Many datasets contain geospatial information. Showing this data on maps allows us to reveal patterns of co-location and spatial distribution that might be hard to see otherwise. Furthermore, a map helps us orient ourselves and gain an intuitive overview, as we are often trained to read maps from childhood (e.g., the world map). Unsurprisingly, from simple local maps, such as those found in cave paintings, to world maps, to maps of stars and galaxies, drawing maps is a long-held tradition in human history.

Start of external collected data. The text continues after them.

Lemma check_fold_shape i k v (l : list (nat * raftServer Cmd)) err :
  match err with NoErr | CommitDiffers _ _ _ _ _ => True | _ => False end →
  match foldl (λ err '(j, s), check_entry i k v err (Z.of_nat j) s) err l with
  | NoErr | CommitDiffers _ _ _ _ _ => True
  | _ => False
  end.
Proof.
  revert err. induction l as [|[j s] l IH]; intros err Herr; [done|]. cbn [foldl]. apply IH.
  unfold check_entry. destruct (entry s k); [|done]. by case_decide.
Qed.
(** One message in order, with calls that arrive. *)
Lemma applierSnap_step_in_order m rs ts :
  rs_ok rs → tracked rs ts → in_order (rs_lastApplied rs) [m] → valid_msg m →
  ∃ rs' ts' snap, applierSnap_step RpcDone RpcDone m rs ts = Some (rs', ts', snap) ∧
    rs_ok rs' ∧ tracked rs' ts' ∧ rs_lastApplied rs' = msg_index m ∧
    Forall (λ p : Z * bytes, p.1 = msg_index m ∧ valid_snapshot p.2 p.1 ∧
      (p.1 + 1) `rem` SnapShotInterval = 0) (option_list snap).
Proof.
  intros Hok Htr Hord Hval. pose proof Htr as (s & Hs & Hl & He). unfold applierSnap_step.
  destruct m as [v k|b idx term]; cbn [in_order] in Hord; destruct Hord as [Hord _].
  - unfold check_command. rewrite decide_False by lia. cbn [call_CheckLogs].
    unfold CheckLogs. cbn [msg_Command msg_CommandIndex]. rewrite Hs. cbn [mbind option_bind].
    destruct (set_srv_spec ts (rs_me rs) (MkRaftServer (applyErr s) (<[k:=v]> (logs s))) s Hs)
      as (ts1 & -> & Hs1 & _). cbn [mbind option_bind].
    pose proof (check_fold_shape (rs_me rs) k v (imap pair (srvs ts)) NoErr I) as Hshape.
    set (err := foldl _ _ _) in *. clearbody err. cbn [mbind option_bind].
    rewrite (decide_False (P := err ≠ ErrRPC ∧ _)); last first.
    { intros (_ & Hk & Hp%bool_decide_eq_false). apply Hp. unfold entry. rewrite Hl.
      apply Hok. lia. }
    set (rs' := record_command v k rs).
    assert (tracked rs' (MkTest (srvs ts1) (if decide (k > maxIndex ts1) then k else maxIndex ts1)))
      as Htr'.
    { exists (MkRaftServer (applyErr s) (<[k:=v]> (logs s))). cbn. rewrite Hs1, Hl.
      split; [|by split]. pose proof (go_index_lt _ _ _ Hs). apply go_index_lookup.
      unfold len in *. split; [lia|]. apply list_lookup_insert_eq. lia. }
    assert (rs_ok rs') as Hok'.
    { destruct Hok as [Hpos Hlog]. split; [cbn; lia|]. intros j. cbn. intros Hj.
      destruct (decide (j = k)) as [->|]; [by rewrite lookup_insert_eq|].
      rewrite lookup_insert_ne by done. apply Hlog. lia. }
    destruct (report_tracked err _ _ Htr' Hshape) as (ts2 & Hrep & Htr2).
    rewrite Hrep.
    cbn [mbind option_bind]. do 3 eexists. split; [done|]. split; [done|]. split; [done|].
    split; [done|]. clear Hrep. unfold take_snapshot.
    destruct (decide ((k + 1) `rem` SnapShotInterval = 0)) as [Hrem|]; [|constructor].
    apply list.Forall_cons. split; [|constructor]. split; [done|]. split; [|done]. cbn.
    apply (snapshot_restores rs' rs' k k Hok'); [destruct Hok'; cbn in *; lia|by left].
  - destruct (ingestSnap_valid b idx rs Hval) as (l & -> & Hok').
    unfold call_IngestLog, IngestLog. cbn [rs_me rs_log]. rewrite Hs. cbn [mbind option_bind].
    destruct (set_srv_spec ts (rs_me rs) (MkRaftServer (applyErr s) l) s Hs) as (ts1 & -> & Hs1 & _).
    cbn [mbind option_bind]. rewrite decide_False by tauto. cbn [mbind option_bind].
    do 3 eexists. split; [done|]. split; [done|]. split; [|by split].
    exists (MkRaftServer (applyErr s) l). split; [|by split]. cbn. rewrite Hs1.
    pose proof (go_index_lt _ _ _ Hs). apply go_index_lookup. unfold len in *.
    split; [lia|]. apply list_lookup_insert_eq. lia.
Qed.
Lemma CheckLogs_ok g ts i v k :
  proto_inv n g → test_ok g ts → 0 <= i < n → good_entry g k v →
  ∃ ts' me, CheckLogs i (CommandMsg v k) ts = Some (ts', (NoErr, bool_decide (is_Some (entry me (k - 1))))) ∧
    test_ok g ts' ∧ only_srv i ts ts' ∧ srvs ts !! Z.to_nat i = Some me ∧
    srvs ts' !! Z.to_nat i = Some (MkRaftServer (applyErr me) (<[k := v]> (logs me))).
Proof using All.
  intros Hg H Hi Hv. destruct (tester_srv g ts i H Hi) as (me & Hme & Hl).
  unfold CheckLogs. cbn [msg_Command msg_CommandIndex]. rewrite Hme. cbn [mbind option_bind].
  rewrite (check_fold_ok g ts i k v Hg H Hv).
  destruct (set_srv_ok g ts i (MkRaftServer (applyErr me) (<[k:=v]> (logs me))) H Hi)
    as (ts1 & -> & Hok & Ho & Hs).
  - intros j w. simpl. rewrite lookup_insert_Some. intros [[<- <-]|[_ Hj]]; [by right|by eapply (to_entry _ _ H)].
  - exact (to_err _ _ H _ me Hl).
  - cbn [mbind option_bind]. do 2 eexists. split; [done|]. split; [|by split_and!].
    destruct Hok as [H1 H2 H3]. by split.
Qed.

(** [ApplyErr], if the call is made. *)
Lemma report_err_ok g ts i fe err :
  test_ok g ts → 0 <= i < n → err_ok err →
  ∃ ts', (if decide (err ≠ NoErr) then call_ApplyErr fe i err ts else Some ts) = Some ts' ∧
    test_ok g ts' ∧ only_srv i ts ts' ∧
    ∀ me, srvs ts !! Z.to_nat i = Some me →
      ∃ me', srvs ts' !! Z.to_nat i = Some me' ∧ logs me' = logs me.
Proof.
  intros H Hi He. case_decide; [|exists ts; do 3 (split; [done|]); eauto].
  assert (∃ ts', ApplyErr i err ts = Some ts' ∧ test_ok g ts' ∧ only_srv i ts ts' ∧
    ∀ me, srvs ts !! Z.to_nat i = Some me →
      ∃ me', srvs ts' !! Z.to_nat i = Some me' ∧ logs me' = logs me) as Hdo.
  { destruct (tester_srv g ts i H Hi) as (me & Hme & Hl). unfold ApplyErr. rewrite Hme.
    cbn [mbind option_bind].
    destruct (set_srv_ok g ts i (MkRaftServer err (logs me)) H Hi) as (ts1 & -> & Hok & Ho & Hs).
    - intros k v. simpl. by eapply (to_entry _ _ H).
    - done.
    - exists ts1. do 3 (split; [done|]). intros me'. rewrite Hl. intros [= <-]. by eexists. }
  destruct fe; [done|done|exists ts; do 3 (split; [done|]); eauto].
Qed.

(** ** One message of the service *)

Lemma check_command_ok g ts rs f v k :
  proto_inv n g → test_ok g ts → 0 <= rs_me rs < n → good_entry g k v → k = rs_lastApplied rs + 1 →
  (lossless = true → f = RpcDone) → covered ts (rs_me rs) (rs_lastApplied rs) →
  ∃ ts' err, check_command f (CommandMsg v k) k rs ts = Some (ts', err) ∧
    test_ok g ts' ∧ only_srv (rs_me rs) ts ts' ∧ err_ok err ∧ covered ts' (rs_me rs) k.
Proof using All.
  intros Hg H Hi Hv Hk Hf Hcov. unfold check_command. rewrite decide_False by lia.
  destruct (CheckLogs_ok g ts (rs_me rs) v k Hg H Hi Hv) as (ts1 & me & Hcall & H1 & Ho & Hl & Hl1).
  destruct f; simpl; rewrite ?Hcall; cbn [mbind option_bind].
  - do 2 eexists. split; [done|]. split; [done|]. split; [done|]. split.
    + case_decide as Hp; [|done]. destruct Hp as (_ & Hk1 & Hprev). simpl.
      apply bool_decide_eq_false in Hprev. destruct lossless eqn:Hlo; [|done]. destruct Hprev.
      apply (Hcov Hlo me Hl). lia.
    + intros Hlo s Hs j Hj. rewrite Hl1 in Hs. injection Hs as <-. simpl.
      destruct (decide (j = k)) as [->|]; [by rewrite lookup_insert_eq|].
      rewrite lookup_insert_ne by done. apply (Hcov Hlo me Hl). lia.
  - do 2 eexists. split; [done|]. split; [done|]. split; [done|].
    rewrite ?(decide_False (P := _ ∧ _)) by (by intros [? _]).
    destruct lossless eqn:Hlo; [by specialize (Hf eq_refl)|].
    split; [done|]. intros Hc. by rewrite Hc in Hlo.
  - do 2 eexists. split; [done|]. split; [done|]. split; [done|].
    rewrite ?(decide_False (P := _ ∧ _)) by (by intros [? _]).
    destruct lossless eqn:Hlo; [by specialize (Hf eq_refl)|].
    split; [done|]. intros Hc. by rewrite Hc in Hlo.
Qed.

One of the most prominent examples of the use of maps to visualize data and reveal patterns is John Snow's map. By mapping cholera cases in the 1854 cholera outbreak in London, Snow was able to discover the cause of the outbreak, a public water pump. Lecture 11 gives an introduction and overview of maps in the area of visualization.

In this homework, we will associate data with geographical maps and link them to additional information visualizations to get more detailed information.

Problem 0

Problem 1 - Solar Radiation Data

The first problem uses data from the National Solar Radiation Database. The database contains solar radiation measures (in other words: the amount of sunlight) of over 1,000 locations within the US. From 1961 until 2010, the measures are recorded in an hourly resolution for many, but not all, stations. We are specifically using the TMY3 dataset which consists of more than 68 data dimensions that are partially original measurements and partially derived features from the original measurements. All data dimensions are mapped to a station ID (USAFN). The station ID maps to a station which has a location on the map. Take a look at the NSRDB web pages and explore the datasets.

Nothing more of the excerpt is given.